Jean-Léon Gérôme - un arabe et ses chiens
« On me dénuda, à l’exception de mon sous-vêtement. Le prince Amir me fit poster sur une dalle noire, au milieu de la cour de terre battue, où je devais me tenir immobile — je tremblais dans le matin glacial —, puis il entra dans la cage où le sloughi geignait et m’interpelait de plus en plus fort. Amir ôta la parure du chien dont les flancs nus frémirent d’excitation. Ses muscles se contractaient à son garrot et sur sa croupe comme des serpents. Il pointa son museau vers moi et glapit. "Cours, maintenant ! ", s’écria Ahmad, le fils du prince, et je ne sais s’il s’adressait à moi ou au chien. Le prince lâcha le collier du sloughi ; l’animal se détendit comme une vipère. Je faillis flancher. Si je lui tournais le dos, il serait sur moi en quelques bonds et me hacherait les mollets. Dans un tourbillon de poussière, il vint à moi à une vitesse vertigineuse — je ne voyais pas ses pattes toucher le sol.  Frissonnant d’horreur, j’aplatis les mains contre mon visage, comme me l’avait enseigné Ibrahim, fermai les yeux et entonnai un chant de grâces. Je sentis le chien filer tout contre moi avec un joyeux claquement de mâchoires. Il repassa par dessous mon coude, puis je le sentis tournoyer et cavaler dans mon dos. Une nouvelle cavalcade interrompit un instant ma complainte. Je repris mon chant. Le chien, alors, se planta devant moi et piétina un peu ; son souffle haletant, chaud, effleurait, captivait mon ventre nu. Il fit soudain une volte brutale et décampa plus loin pour prendre un nouvel élan. Les yeux clos, de plus en plus calme, je ne ressentais plus le froid et presque plus la peur, je me concentrai sur mon chant et la réverbération de ma voix contre les murs de la cour. Enfin, une main se posa sur ma tête, et la voix du prince Amir demanda : "Comment t’appelles-tu, jeune esclave ? — J’ai pour nom Wadih, Ô, mon seigneur, dis-je en ouvrant les yeux. — Wadih, je suis heureux d’avoir perdu cent riyals aujourd’hui, et j’en perdrais volontiers cent de plus pour m’assurer de ce miracle. J’avais entendu les esclaves parler de tes dons mais, j’en appelle à Dieu, tu as aussi le sang-froid d’un vrai croyant. Si tu n’avais pas cette peau si noire, je jurerais qu’Il te protège. À tout le moins, Il t’a donné la voix d’un ange divin."

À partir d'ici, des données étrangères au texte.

(* ===== verification/Protocol.v ===== *)
(** * Protocol: one link's output read by the other link's input

    The byte stream between two links is what [Output] writes and what
    [Input] reads.  This file proves that they agree on messages: the
    frame that [ofn_idle], [ofn_message] and [ofn_msg_data] write for a
    queued message is decoded by [ifn_opcode], [ifn_category_len],
    [ifn_message_category] and [ifn_message_body] into the same packet
    ([puff_roundtrip]); a whole queue, read by one [on_read], is handed
    to [on_message] in order by successive [on_process] calls
    ([queue_delivered]), the backpressure on [in_puff] holding each next
    message at its header until the previous one is delivered
    ([rx_waiting]).  Publish values coalesce and are drained once
    ([publish_coalesces]); watch texts are held one at a time and
    drained once each, in order ([watch_drained_in_order]).  The two sides disagree on assert notices:
    the category arrives with its length prefix read as two characters
    ([assert_category_mangled]). *)

From S2P Require Import Prelude Wire GaleMap GaleTime LinkState Input Output Session.
From coqutil Require Import Byte Word.LittleEndianList.

(** A packet the protocol can carry: 16-bit characters, and a frame
    that fits under [SIZE_LIMIT]. *)
Definition packet_ok (m : gale_packet) : Prop :=
  valid_text (routing m) = true /\ message_frame_len m <= SIZE_LIMIT.

Lemma message_frame_len_eq m :
  message_frame_len m = 8 + 2 * Z.of_nat (length (routing m)) + Z.of_nat (length (content m)).
Proof. unfold message_frame_len, gale_u32_size, gale_wch_size, gale_copy_size. lia. Qed.

Lemma message_frame_split m :
  message_frame opcode_puff m =
  example_frame opcode_puff
    ((gale_pack_u32 (gale_text_len_size (routing m)) ++ gale_pack_text_len (routing m))
     ++ (gale_pack_u32 0 ++ content m)).
Proof.
  unfold message_frame, example_frame, header, gale_pack_copy. rewrite <- !app_assoc. do 2 f_equal.
  rewrite message_frame_len_eq, !length_app, !length_pack_u32, length_pack_text_len.
  unfold gale_text_len_size, gale_wch_size. f_equal. lia.
Qed.

(** A step that consumes exactly the bytes [d] at the front of the buffer. *)
Lemma input_step_take l st d rest :
  run_ready (inp_ready st) l = true -> Z.to_nat (inp_len st) = length d ->
  input_step l (mk_input_buffer st (d ++ rest))
  = Some (r ← run_ifn (inp_next st) st l d; Done (r.1, mk_input_buffer r.2 rest)).
Proof.
  intros Hr Hl. unfold input_step. cbn [ib_state ib_data]. rewrite Hr, Hl.
  rewrite (proj2 (Nat.leb_le _ _)) by (rewrite length_app; lia). cbn [andb].
  by rewrite take_app_length, drop_app_length.
Qed.

Lemma ifn_message_ready_free l : in_puff l = None -> ifn_message_ready l = true.
Proof. unfold ifn_message_ready. by intros ->. Qed.

Section Decode.
Context (m : gale_packet) (Hm : packet_ok m).

Let r := routing m.
Let c := content m.
Let len := message_frame_len m.

Lemma len_bounds : 8 <= len <= SIZE_LIMIT /\ len = 8 + 2 * Z.of_nat (length r) + Z.of_nat (length c).
Proof using Hm. destruct Hm as [_ Hs]. unfold len, r, c. rewrite message_frame_len_eq in *. lia. Qed.

(** Step 1: the header; [ist_message] waits for [in_puff] to be free. *)
Lemma decode_step_header l rest :
  input_step l (mk_input_buffer idle_input_state (message_frame opcode_puff m ++ rest))
  = Some (Done (set_in_length len (set_in_opcode opcode_puff l),
                mk_input_buffer (mk_input_state Ifn_category_len Ifn_message_ready 4)
                  ((gale_pack_u32 (gale_text_len_size r) ++ gale_pack_text_len r)
                   ++ (gale_pack_u32 0 ++ c) ++ rest))).
Proof using Hm.
  pose proof len_bounds as [Hb Hlen]. unfold r, c, len in *. rewrite message_frame_split.
  rewrite input_step_header.
  2: { unfold opcode_puff. lia. }
  2: { rewrite !length_app, !length_pack_u32, length_pack_text_len. unfold SIZE_LIMIT in *. lia. }
  rewrite ifn_opcode_header.
  2: { unfold opcode_puff. lia. }
  2: { rewrite !length_app, !length_pack_u32, length_pack_text_len. unfold SIZE_LIMIT in *. lia. }
  assert (Hl : Z.of_nat (length ((gale_pack_u32 (gale_text_len_size (routing m)) ++ gale_pack_text_len (routing m))
                                 ++ (gale_pack_u32 0 ++ content m))) = message_frame_len m).
  { rewrite !length_app, !length_pack_u32, length_pack_text_len. rewrite Hlen. lia. }
  rewrite Hl. cbv zeta. rsimpl. rewrite Z.gtb_ltb, (proj2 (Z.ltb_ge _ _)) by lia.
  unfold ist_message. rsimpl. rewrite Z.gtb_ltb, (proj2 (Z.ltb_ge _ _)) by (unfold gale_u32_size; lia).
  simpl. rewrite <- !app_assoc. reflexivity.
Qed.

(** Step 2: the category length, [2 * length r] bytes. *)
Lemma decode_step_category_len l rest :
  in_puff l = None -> in_msg l = None ->
  input_step (set_in_length len (set_in_opcode opcode_puff l))
    (mk_input_buffer (mk_input_state Ifn_category_len Ifn_message_ready 4)
       ((gale_pack_u32 (gale_text_len_size r) ++ gale_pack_text_len r) ++ (gale_pack_u32 0 ++ c) ++ rest))
  = Some (Done (set_in_length (len - 4) (set_in_opcode opcode_puff l),
                mk_input_buffer (mk_input_state Ifn_message_category Ifn_message_ready (gale_text_len_size r))
                  (gale_pack_text_len r ++ (gale_pack_u32 0 ++ c) ++ rest))).
Proof using Hm.
  intros Hp Hmsg. pose proof len_bounds as [Hb Hlen]. unfold r, c, len in *.
  rewrite <- app_assoc, input_step_take; [| by apply ifn_message_ready_free | by rewrite length_pack_u32].
  cbn [run_ifn inp_next]. unfold ifn_category_len.
  rewrite gale_unpack_pack_u32_alone, length_pack_u32.
  unfold gale_text_len_size, gale_wch_size, SIZE_LIMIT in *.
  rewrite Z.mod_small by lia. rsimpl.
  rewrite (proj2 (Z.leb_le _ _)) by lia. rsimpl. rewrite Hmsg. rsimpl.
  rewrite Z.gtb_ltb, (proj2 (Z.ltb_ge _ _)) by lia. reflexivity.
Qed.
(** C35: when the server connects an attached link, [on_connect]
    records the peer's name and re-sends the subscription, and the will
    notice it queues comes back through [on_will_message] as the link's
    will; the link is registered for reading and writing. *)
Theorem connect_registers_will a name addr a' :
  fd (att_link a) <> -1 -> att_will a = [] ->
  run a [Ev_connect name addr; Ev_will] = Done a' ->
  att_name a' = name /\ out_gimme (lout (att_link a')) = att_in_subs a
  /\ out_will (lout (att_link a')) = Some (gale_pack_message (notice_message (will_notice gale_connect_text name addr)))
  /\ att_will a' = [] /\ reactor (att_link a') = mk_regs true true true.
Proof.
  intros Hfd Hw E. cbn [att_run att_step] in E. rewrite bind_done in E. att_simpl. rewrite Hw in E.
  cbn [app] in E. rewrite bind_done in E. simplify_eq. att_simpl.
  rewrite !lout_link_will, !lout_link_subscribe.
  split_and!; try done. unfold link_will. apply reactor_activate_attached.
  by rewrite fd_upd_lout, fd_link_subscribe.
Qed.

End Claims.

(** [attach_report] prints the link's address through
    [(unsigned int)]: on a 64-bit target, links whose addresses differ
    by a multiple of 2^32 are reported under the same number. *)
Theorem attach_report_truncates (text_from_number : Z -> Z -> Z -> text) addr k a :
  attach_report text_from_number (addr + k * 2 ^ 32) a = attach_report text_from_number addr a.
Proof. unfold attach_report, u32. by rewrite Z_mod_plus_full. Qed.

(** ** Witnesses *)

(** Stand-ins for the collaborators: the connection text is the name,
    a notice is its own message, and a message packs to its text. *)
Definition ex_connect_text (name : text) (_ : Z) : text := name.
Definition ex_notice (t : text) : text := t.
Definition ex_pack (t : text) : gale_packet := mk_packet t [].

Definition ex_attach : attach := new_attach (G_ "hub") (G_ "in") (G_ "out").

Definition ex_events : list att_event :=
  [Ev_set_fd 3; Ev_empty_attach true; Ev_connect (G_ "peer") 0; Ev_will; Ev_process].

Lemma attach_empty_handler_agrees_witness :
  exists a, att_run ex_connect_text ex_notice ex_pack ex_attach ex_events = Done a
  /\ on_empty (handlers (att_link a)) = att_func a.
Proof.
  destruct (att_run ex_connect_text ex_notice ex_pack ex_attach ex_events) as [a|s] eqn:E;
    [|vm_compute in E; discriminate].
  exists a. split; [reflexivity|]. exact (attach_empty_handler_agrees _ _ _ _ _ _ _ _ E).
Defined.

(** The peer's version, then a fetch frame with four bytes after the id. *)
Definition ex_overlong_fetch : bytes :=
  gale_pack_u32 1 ++ example_frame opcode_fetch (repeat Byte.x00 20 ++ [Byte.x01; Byte.x02; Byte.x03; Byte.x04]).

Lemma attach_no_null_call_witness :
  exists a, att_run ex_connect_text ex_notice ex_pack ex_attach [Ev_set_fd 3] = Done a
  /\ att_step ex_connect_text ex_notice ex_pack a (Ev_read (Rd_data ex_overlong_fetch))
     = Abort "ist_idle: 0 == in_length"
  /\ link_aborts (att_link a) (Ev_read (Rd_data ex_overlong_fetch)) "ist_idle: 0 == in_length".
Proof.
  destruct (att_run ex_connect_text ex_notice ex_pack ex_attach [Ev_set_fd 3]) as [a|s] eqn:E;
    [|vm_compute in E; discriminate].
  assert (Es : att_step ex_connect_text ex_notice ex_pack a (Ev_read (Rd_data ex_overlong_fetch))
               = Abort "ist_idle: 0 == in_length").
  { vm_compute in E. injection E as <-. vm_compute. reflexivity. }
  exists a. split_and!; [reflexivity | exact Es |].
  exact (attach_no_null_call _ _ _ _ _ _ _ _ _ _ E Es).
Defined.

Definition ex_attached : attach := set_att_link (link_set_fd new_link 3) ex_attach.

Lemma connect_registers_will_witness :
  fd (att_link ex_attached) <> -1 /\ att_will ex_attached = [] /\
  exists a', att_run ex_connect_text ex_notice ex_pack ex_attached [Ev_connect (G_ "peer") 7; Ev_will] = Done a'
  /\ att_name a' = G_ "peer" /\ out_gimme (lout (att_link a')) = G_ "in"
  /\ out_will (lout (att_link a')) = Some (ex_pack (ex_notice (will_notice ex_connect_text (G_ "peer") 7)))
  /\ att_will a' = [] /\ reactor (att_link a') = mk_regs true true true.
Proof.
  assert (Hfd : fd (att_link ex_attached) <> -1) by (vm_compute; discriminate).
  assert (Hw : att_will ex_attached = []) by reflexivity.
  split_and!; [exact Hfd | exact Hw |].
  destruct (att_run ex_connect_text ex_notice ex_pack ex_attached [Ev_connect (G_ "peer") 7; Ev_will])
    as [a'|s] eqn:E; [|vm_compute in E; discriminate].
  exists a'. split; [reflexivity|].
  exact (connect_registers_will ex_connect_text ex_notice ex_pack ex_attached (G_ "peer") 7 a' Hfd Hw E).
Defined.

« Mon attention soulagée se porta derrière le prince, où je pus constater que le sloughi était retourné par lui-même dans sa cage. Ahmad, le fils d’Amir, semblait déçu. Son père lui demanda de venir près de moi et de me passer sur les épaules sa veste matelassée. Ahmad eut un geste d’humeur, mais son père lui demanda ironiquement s’il lui était égal de déplaire à Allah ; alors, l’adolescent daigna me regarder en face. Je levai les yeux et remarquai un changement dans son visage — un calme, un apaisement. Il me passa sur les épaules sa veste, un peu large pour moi. Cette scène incroyable ressemblait tant aux contes de mon cher vieux Hanine ! Je bafouillais des remerciements et les recommandais au ciel pour leurs grâces.
     Bonne mère !, s’étrangla Cromar. Tu leur vouais le paradis alors qu’ils avaient cherché à te faire mettre en pièces par un chien !
     Logique d’esclave !, s’exclama Wadih. On ne remettait jamais en question les décisions de nos maîtres. Leurs coutumes, leurs règles, leur civilisation, tout cela m’était surnaturel. Je me sentais si futile face à eux ! Les contes de mon cher vieux Hanine m’apportaient la confirmation d’un ordre du monde immuable où les bons obtenaient les richesses et les mauvais étaient punis. Ainsi, de nombreux récits mettaient en scène la lubricité des noirs, leur violence sexuelle ; le vieux Hanine me certifiait, sur la foi de ces contes, que notre castration était une forme de bienfait, car elle nous prémunissait de ce grave péché — "kabira", me disait Hanine en écarquillant les yeux.
     La castration, un bienfait, elle est fumeuse, celle-là… Ton vieux Hanine tirait bel et bien son sens commun des contes… Castrer des enfants !... »
Jean Cromar se mit à arpenter le quai au pied du phare comme un fauve. Il fulminait.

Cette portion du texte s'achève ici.